START Data

Lemma lefts_sorted (f : Feature) (l : list Feature) :
  Feature_valid f -> Forall Feature_valid l ->
  Forall (fun x => end_ x < start f /\ Feature_valid x) (lefts f l) /\
  StronglySorted (fun x y => distance f x <= distance f y) (lefts f l).
Proof.
  intros Hf Hv. unfold lefts.
  assert (Forall (fun x => end_ x < start f /\ Feature_valid x)
            (py_sort_key (fun other => distance other f)
               (filter (fun x => end_ x < start f) l))) as Hall.
  { apply py_sort_Forall, Forall_forall. intros x [Hx Hin]%list_elem_of_filter.
    split; [done|]. rewrite Forall_forall in Hv. by apply Hv. }
  split; [done|].
  eapply StronglySorted_weaken; [|exact Hall|apply py_sort_key_sorted].
  simpl. intros x y [_ Hx] [_ Hy] Hxy.
  by rewrite (distance_sym f x), (distance_sym f y).
Qed.

(** [left] is exact when its first window reaches the start of the
    partition.  If no feature stored under [f.chrom] starts before
    [f.start - max_len - 1], then [left(f, n)] for [n >= 1] returns [C]
    cut after its first [m] features, where [C] is the stored features
    that end before [f] starts, nearest first: at least [n] of them, or
    all.  No two neighbours from position [n - 1] to the end of the
    result differ in distance, and the first feature left out, if any, is
    strictly farther than the last returned. *)
Theorem left_exact_near_start (ivs : list Feature) (self : Intersecter.t)
    (depth : nat) (f : Feature) (n : Z) :
  Intersecter.init ivs = Return self -> Forall Feature_valid ivs ->
  Feature_valid f -> 1 <= n ->
  Forall (fun x => start f - Intersecter.max_len self - 1 <= start x)
    (partition self (chrom f)) ->
  let C := lefts f (partition self (chrom f)) in
  StronglySorted (fun x y => distance f x <= distance f y) C /\
  exists res m,
    result_of (Intersecter.left (S depth) f n self) = Some (Return res) /\
    res = take m C /\ (m <= length C)%nat /\
    Z.min n (len C) <= Z.of_nat m /\
    tied f C n m /\
    ((m < length C)%nat ->
     exists a b, C !! m = Some a /\ C !! (m - 1)%nat = Some b /\
                 distance f b < distance f a).
Proof.
  intros Hinit Hvalid Hf Hn Hnear C.
  destruct (init_ok _ _ Hinit) as [_ Hok].
  destruct (Hok (chrom f)) as [Hsorted _].
  pose proof (init_valid _ _ Hinit Hvalid (chrom f)) as Hv.
  destruct (lefts_sorted f _ Hf Hv) as [_ HC]. fold C in HC. split; [done|].
  destruct (left_S depth f n self)
    as (self1 & found & ileft & _ & Hfound & Hfb & Hileft & Hib & ->).
  cbv zeta. set (l := partition self (chrom f)) in *.
  assert (ileft = 0) as ->.
  { destruct (decide (0 < ileft)) as [Hpos|]; [|lia].
    destruct (binsearch_left_start_moved l _ 0 found ileft
                ltac:(lia) ltac:(lia) Hileft Hpos) as (g & Hg & Hlt).
    rewrite Forall_forall in Hnear. specialize (Hnear g Hg). lia. }
  rewrite (left_window_lefts f l found Hsorted Hv Hfound). fold C.
  pose proof (len_nonneg C) as HlenC.
  destruct (Z.eqb_spec (len C) n) as [Heq|Hne].
  { exists C, (length C). split; [done|]. split; [by rewrite take_ge|].
    split; [done|]. split; [unfold len in *; lia|]. split; [|lia].
    intros j a b Hj Hjm. unfold len in *. lia. }
  destruct (decide (len C < n)) as [Hshort|Hlong].
  { unfold py_range. rewrite seqZ_nil by lia. simpl.
    exists C, (length C). split; [done|]. split; [by rewrite take_ge|].
    split; [done|]. split; [unfold len in *; lia|]. split; [|lia].
    intros j a b Hj Hjm. unfold len in *. lia. }
  unfold py_range. replace (len C - n) with (Z.of_nat (Z.to_nat (len C - n))) by lia.
  destruct (left_scan_cut f C n Hn (Z.to_nat (len C - n)) n)
    as [(m & -> & Hnm & Hm & Htied & a & b & Ha & Hb & Hab)|[-> Htied]]; [lia|lia| | |].
  - intros j a b Hj Hjm. lia.
  - exists (take m C), m. split; [done|]. split; [done|]. split; [lia|].
    split; [lia|]. split; [done|]. intros _.
    exists a, b. split; [done|]. split; [done|].
    assert (distance f b <= distance f a); [|lia].
    apply (StronglySorted_lookup_lt _ C (m - 1) m b a HC); [lia|done|done].
  - simpl. exists C, (length C). split; [done|]. split; [by rewrite take_ge|].
    split; [done|]. split; [unfold len in *; lia|]. split; [done|]. lia.
Qed.

Lemma left_exact_near_start_witness :
  StronglySorted (fun x y => distance (F 11 12 0) x <= distance (F 11 12 0) y)
    (lefts (F 11 12 0) (partition doc_intersecter (chrom (F 11 12 0)))) /\
  exists res m,
    result_of (Intersecter.left 1 (F 11 12 0) 1 doc_intersecter) = Some (Return res) /\
    res = take m (lefts (F 11 12 0) (partition doc_intersecter (chrom (F 11 12 0)))) /\
    (m <= length (lefts (F 11 12 0) (partition doc_intersecter (chrom (F 11 12 0)))))%nat /\
    Z.min 1 (len (lefts (F 11 12 0) (partition doc_intersecter (chrom (F 11 12 0)))))
      <= Z.of_nat m /\
    tied (F 11 12 0) (lefts (F 11 12 0) (partition doc_intersecter (chrom (F 11 12 0))))
      1 m /\
    ((m < length (lefts (F 11 12 0) (partition doc_intersecter (chrom (F 11 12 0)))))%nat ->
     exists a b,
       lefts (F 11 12 0) (partition doc_intersecter (chrom (F 11 12 0))) !! m = Some a /\
       lefts (F 11 12 0) (partition doc_intersecter (chrom (F 11 12 0))) !! (m - 1)%nat
         = Some b /\
       distance (F 11 12 0) b < distance (F 11 12 0) a).
Proof.
  apply (left_exact_near_start doc_features doc_intersecter 0 (F 11 12 0) 1).
  - reflexivity.
  - unfold doc_features, Feature_valid. repeat constructor; simpl; lia.
  - unfold Feature_valid. simpl. lia.
  - lia.
  - unfold doc_intersecter, partition. simpl. rewrite lookup_singleton_eq. simpl.
    unfold doc_features. repeat constructor; simpl; lia.
Defined.
(** * prisma-extension-pack: transaction handle, retry adapter and query helpers

    A shallow embedding of the extension pack (the [$begin] client method,
    [RetryTransactions], and the model methods [findRandom],
    [findManyRandom], [paginate], [updateIgnoreOnNotFound] and
    [deleteIgnoreOnNotFound]) together with the properties of its
    specification.

    JavaScript numbers are integers ([Z]) here, except the result of
    [Math.random()], which is a rational of the unit interval.  Objects are
    locations of a heap, so that [===] on objects is identity. *)

From Stdlib Require Import ZArith QArith Qround Lia.
From stdpp Require Import gmap strings list.

Local Open Scope Z_scope.

(** ** The fragment of JavaScript the pack relies on *)

Module JS.

Definition loc := nat.

Inductive value :=
| VUndefined
| VNull
| VBool (b : bool)
| VNum (n : Z)
| VStr (s : string)
| VObj (l : loc).

#[global] Instance value_eq_dec : EqDecision value.
Proof. solve_decision. Defined.

(** Property keys: plain names, and symbols of the global registry
    ([Symbol.for(name)]). *)
Inductive propkey :=
| KStr (s : string)
| KSym (s : string).

#[global] Instance propkey_eq_dec : EqDecision propkey.
Proof. solve_decision. Defined.

#[global] Instance propkey_countable : Countable propkey.
Proof.
  refine (inj_countable'
            (fun k => match k with KStr s => inl s | KSym s => inr s end)
            (fun x => match x with inl s => KStr s | inr s => KSym s end) _).
  by intros [].
Defined.

(** An object is the map of the properties a lookup on it finds; the
    heap maps the location of each live object to it. *)
Abbreviation object := (gmap propkey value).
Abbreviation heap := (gmap loc object).

(** [a === b]: primitives by value, objects by identity. *)
Definition strict_eq (a b : value) : bool :=
  match a, b with
  | VUndefined, VUndefined => true
  | VNull, VNull => true
  | VBool x, VBool y => Bool.eqb x y
  | VNum x, VNum y => Z.eqb x y
  | VStr x, VStr y => String.eqb x y
  | VObj x, VObj y => Nat.eqb x y
  | _, _ => false
  end.

(** [v?.name]: [undefined] on a nullish [v]; a primitive has none of the
    properties read here; an object answers from its property map. *)
Definition opt_get (h : heap) (v : value) (name : string) : value :=
  match v with
  | VObj l =>
      match h !! l with
      | Some o => default VUndefined (o !! KStr name)
      | None => VUndefined
      end
  | _ => VUndefined
  end.

(** [a ?? b] on an optional field: only an absent ([undefined]) left
    operand falls through. *)
Definition nullish {A} (a : option A) (b : A) : A :=
  match a with
  | Some x => x
  | None => b
  end.

(** How a function body ends. *)
Inductive completion (A : Type) :=
| Return (a : A)
| Throw (e : value).
Arguments Return {A} a.
Arguments Throw {A} e.
(** Truthiness, and [a || b]. *)
Definition truthyVal (v : JsVal) : bool :=
  match v with
  | VUndefined => false
  | VString s => negb (String.eqb s EmptyString)
  | VNumber q => negb (Qeq_bool q 0)
  | VInherited _ => true
  end.

Definition jsOr (a b : JsVal) : JsVal := if truthyVal a then a else b.

(** [theme.key] for a theme object. *)
Definition themeValue (theme : Theme) (key : string) : JsVal :=
  match theme !! key with
  | Some s => VString s
  | None => VUndefined
  end.

(** The constant [ROAD_WIDTHS]. *)
Definition ROAD_WIDTHS : list (string * JsVal) :=
  [("motorway", VNumber (35 # 10)); ("motorway_link", VNumber 3);
   ("trunk", VNumber 3); ("trunk_link", VNumber (25 # 10));
   ("primary", VNumber (25 # 10)); ("primary_link", VNumber 2);
   ("secondary", VNumber 2); ("secondary_link", VNumber (15 # 10));
   ("tertiary", VNumber (15 # 10)); ("tertiary_link", VNumber (12 # 10));
   ("residential", VNumber 1); ("living_street", VNumber (8 # 10));
   ("unclassified", VNumber (8 # 10)); ("service", VNumber (5 # 10));
   ("default", VNumber (8 # 10))].

(** [getRoadColor], with [currentTheme] passed as [theme]. *)
Definition getRoadColor (theme : Theme) (roadType : string) : JsVal :=
  let colorMap :=
      [("motorway", themeValue theme "road_motorway");
       ("motorway_link", themeValue theme "road_motorway");
       ("trunk", themeValue theme "road_primary");
       ("trunk_link", themeValue theme "road_primary");
       ("primary", themeValue theme "road_primary");
       ("primary_link", themeValue theme "road_primary");
       ("secondary", themeValue theme "road_secondary");
       ("secondary_link", themeValue theme "road_secondary");
       ("tertiary", themeValue theme "road_tertiary");
       ("tertiary_link", themeValue theme "road_tertiary");
       ("residential", themeValue theme "road_residential");
       ("living_street", themeValue theme "road_residential");
       ("unclassified", themeValue theme "road_residential");
       ("service", themeValue theme "road_default")] in
  jsOr (literalLookup colorMap roadType) (themeValue theme "road_default").

(** [ROAD_WIDTHS[road.type] || ROAD_WIDTHS.default] *)
Definition roadWidth (roadType : string) : JsVal :=
  jsOr (literalLookup ROAD_WIDTHS roadType) (literalLookup ROAD_WIDTHS "default").

Section Drawing.
(** A point of the surface, and the function [createProjection] returns.
    The projection computes with floating point numbers; the drawing
    functions receive it as an argument and only pass its results on. *)
Context {Planar : Type}.
Variable project : Q -> Q -> Planar.

Inductive CanvasOp :=
  | SetFillStyle (v : JsVal)
  | SetStrokeStyle (v : JsVal)
  | SetLineWidth (v : JsVal)
  | SetLineCap (s : string)
  | SetLineJoin (s : string)
  | BeginPath
  | MoveTo (p : Planar)
  | LineTo (p : Planar)
  | ClosePath
  | Fill
  | Stroke
  | FillRect (x y w h : Q).

(** [for (let i = ...; i < coords.length; i++) { ctx.lineTo(project(coords[i])) }];
    [fuel] bounds the number of iterations. *)
Fixpoint lineToLoop (fuel : nat) (coords : list GeoPoint) (i : nat) : list CanvasOp :=
  match fuel with
  | O => []
  | S fuel' =>
    if (i <? length coords)%nat then
      match coords !! i with
      | Some c => LineTo (project (lat c) (lon c)) :: lineToLoop fuel' coords (S i)
      | None => []
      end
    else []
  end.
(** * au-scraper: the captcha solver and the login retry loop

    A shallow embedding of [scraper-script.py]: the class [CaptchaSolver]
    (template library, binarisation, segmentation, template matching), the
    class [AUInfoExtractor] ([login] first, then [setup_driver],
    [extract_marks] and [extract_info]) and [main].

    - NumPy arrays are two-dimensional: a shape and an indexing function.
    - Python's [float] results are kept as exact rationals, with the two
      special values NumPy's scalar division produces on a zero divisor;
      binary64 rounding is not modelled.
    - Effects (the file system, the logger, the local variable
      [captcha_path] of [login] that outlives the [try] suite) live in one
      state record threaded by a state-and-exception monad.
    - What the browser driver and PIL's resampling filter answer is not in
      the repository: both are inputs of the model.
    - [main] is modelled from the parsed arguments on: what [argparse]
      does with a command line is not in the repository either. *)

From Stdlib Require Import ZArith QArith Lia List Ascii String.
From stdpp Require Import base gmap strings list pretty.

(** ** Exceptions, log records, program state *)

(** The exception classes the modelled code can meet; all of them derive
    from [Exception], and [TimeoutException] is the one the first handler
    of [login] selects. *)
Inductive exn :=
| FileNotFoundError
| UnidentifiedImageError
| ValueError
| IndexError
| UnboundLocalError
| TimeoutException
| NoSuchElementException
| WebDriverException.
(** ** What the diff and the options builder do not look at *)

Lemma find_map (T U : Type) (g : T -> U) (p : pred U) (s : seq T) :
  Js.find p [seq g x | x <- s] = omap g (Js.find (preim g p) s).
Proof. by elim: s => //= x s ->; case: ifP. Qed.

Lemma specDeleted_map (f : ProfileRecord -> ProfileRecord)
    (current : seq ProfileRecord) (p : ProfileRecord) :
  (forall r, key (f r) = key r) -> (forall r, group (f r) = group r) ->
  specDeleted [seq f c | c <- current] p = specDeleted current p.
Proof.
move=> key_f group_f; rewrite /specDeleted !has_map.
by congr (if _ then ~~ _ else ~~ _); apply: eq_has => c /=;
  rewrite ?key_f group_f.
Qed.

(** X24: the diff does not look at the type of a record.  Replacing the
    types in the current and in the previous list leaves the selection of
    changes and of deletions as it is: the diff of the retyped lists is the
    changes with the new current types followed by the tombstones with the
    new previous types. *)
Theorem diff_ignores_type (t1 t2 : string -> string)
    (current previous : seq ProfileRecord) :
  getProfileRecordsDiff [seq retype t1 c | c <- current]
    [seq retype t2 p | p <- previous]
  = [seq retype t1 c | c <- updatedAndNewRecords current previous]
    ++ [seq retype t2 d | d <- deletedRecords current previous].
Proof.
rewrite /getProfileRecordsDiff; congr cat.
- rewrite !updatedAndNewRecords_filter filter_map; congr map.
  apply: eq_filter => c; rewrite /specChanged /= has_map find_map.
  by case: (Js.find _ previous).
- rewrite !deletedRecords_spec filter_map -!map_comp.
  have same_test :
      preim (retype t2) (specDeleted [seq retype t1 c | c <- current])
      =1 specDeleted current.
    by move=> p; rewrite /= specDeleted_map.
  by rewrite (eq_filter same_test); apply: eq_map.
Qed.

END Data

## Exercise instructions
Search the entries above for the string "Abbreviation". Copy each line in which it appears.

## Answer section
Abbreviation object := (gmap propkey value).
Abbreviation heap := (gmap loc object).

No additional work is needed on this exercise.